■ EXERCISE REQUIREMENTS
Which lines below contain "Hstep"? Pull them out.

Dataset entries:

Lemma train_loop_blocks data_loader : ∀ (w : world) (a : locals),
  ∃ blocks, trace (run_loop (train_step ops config) data_loader w a).1.1
            = trace w ++ concat blocks
    ∧ Forall (train_block (clip_grad_norm config)) blocks
    ∧ length blocks ≤ length data_loader.
Proof.
  induction data_loader as [|b rest IH]; intros w a; simpl.
  { exists []. by rewrite app_nil_r. }
  destruct (train_step_block w a b) as (blk & Htr & Hblk).
  destruct (train_step ops config w a b) as [[w1 a1] [[]|e]]; simpl in *.
  - destruct (IH w1 a1) as (blocks & -> & Hall & Hlen).
    exists (blk :: blocks). rewrite Htr, <-app_assoc.
    split_and!; [done|by constructor|simpl; lia].
  - exists [blk]. simpl. rewrite app_nil_r.
    split_and!; [done|by apply Forall_singleton|lia].
Qed.

(** X6.  The events of a pass of [train] are a sequence of blocks, at most
    one per batch: a skipped batch leaves a model invocation and two log
    lines and nothing else; a trained batch leaves a model invocation,
    one backward pass, one clipping with [config.clip_grad_norm], one
    optimizer step and one clearing of the gradients, in this order, and
    then possibly a scheduler step.  The table is logged last, and only
    when the pass returns. *)
Theorem train_trace_blocks (epoch : string) (data_loader : list data_batch)
    (w : world) :
  let out := train ops config epoch data_loader w in
  ∃ blocks rest,
    trace out.1 = trace w ++ concat blocks ++ rest
    ∧ Forall (train_block (clip_grad_norm config)) blocks
    ∧ length blocks ≤ length data_loader
    ∧ (rest = [] ∨ (is_ok out.2 = true
                    ∧ ∃ mean f1 p r, rest = [EvLog (LogTrainTable epoch mean f1 p r)])).
Proof.
  intros out. subst out. unfold train.
  destruct (train_loop_blocks data_loader
              (set_trainer (set_training true (trainer w)) w) locals0)
    as (blocks & Htr & Hall & Hlen).
  destruct (run_loop _ _ _ _) as [[w' a'] r]. simpl in Htr.
  exists blocks.
  destruct r as [[]|e]; simpl.
  - destruct (torch_cat (label_result a')); simpl.
    + destruct (torch_cat (pred_result a')); simpl.
      * destruct (macro_prf ops _ _) as [[p r] f1]. simpl.
        eexists. rewrite Htr, <-app_assoc. split_and!; [done..|].
        right. eauto 10.
      * exists []. rewrite app_nil_r. by split_and!; [..|left].
    + exists []. rewrite app_nil_r. by split_and!; [..|left].
  - exists []. rewrite app_nil_r. by split_and!; [..|left].
Qed.

(** ** Trainer.eval *)

Lemma eval_loop_all_ok data_loader : ∀ (w : world) (a : locals),
  Forall (λ b, is_ok (forward_decode ops (model (trainer w)) b) = true) data_loader →
  ∃ a', run_loop (eval_step ops) data_loader w a
        = (emit_all ((λ b, EvModelCall b (grad_enabled w)) <$> data_loader) w,
           a', Ok ())
    ∧ label_result a' = label_result a ++ (masked_labels <$> data_loader)
    ∧ pred_result a'
      = pred_result a ++ (masked_preds ops (model (trainer w)) <$> data_loader)
    ∧ (total_ent_c a', total_ent_p a', total_ent_r a')
      = sum_counts ops (model (trainer w)) data_loader
          (total_ent_c a, total_ent_p a, total_ent_r a).
Proof.
  induction data_loader as [|b rest IH]; intros w a Hall.
  { exists a. simpl. by rewrite emit_all_nil, !app_nil_r. }
  inversion Hall as [|?? Hb Hrest]; subst.
  destruct (forward_decode ops (model (trainer w)) b) as [[[[c p] r] ents]|e] eqn:Hfd;
    [|done].
  assert (eval_step ops w a b
          = (emit (EvModelCall b (grad_enabled w)) w,
             accumulate c p r (masked_labels b)
               (masked_preds ops (model (trainer w)) b) a, Ok ())) as Hstep.
  { unfold eval_step, invoke_model, forward_decode, masked_preds, masked_labels in *.
    destruct (model_call ops (model (trainer w)) b) as [outputs|e]; simpl in *;
      [|done].
    by rewrite Hfd. }
  cbn [run_loop sum_counts]. rewrite Hstep, Hfd.
  destruct (IH (emit (EvModelCall b (grad_enabled w)) w)
              (accumulate c p r (masked_labels b)
                 (masked_preds ops (model (trainer w)) b) a) Hrest)
    as (a' & Hloop & Hl & Hp & Hc).
  exists a'. rewrite Hloop, Hl, Hp, Hc. simpl.
  rewrite emit_emit_all, emit_all_app, <-!app_assoc. done.
Qed.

■ RESPONSE
               (masked_preds ops (model (trainer w)) b) a, Ok ())) as Hstep.
  cbn [run_loop sum_counts]. rewrite Hstep, Hfd.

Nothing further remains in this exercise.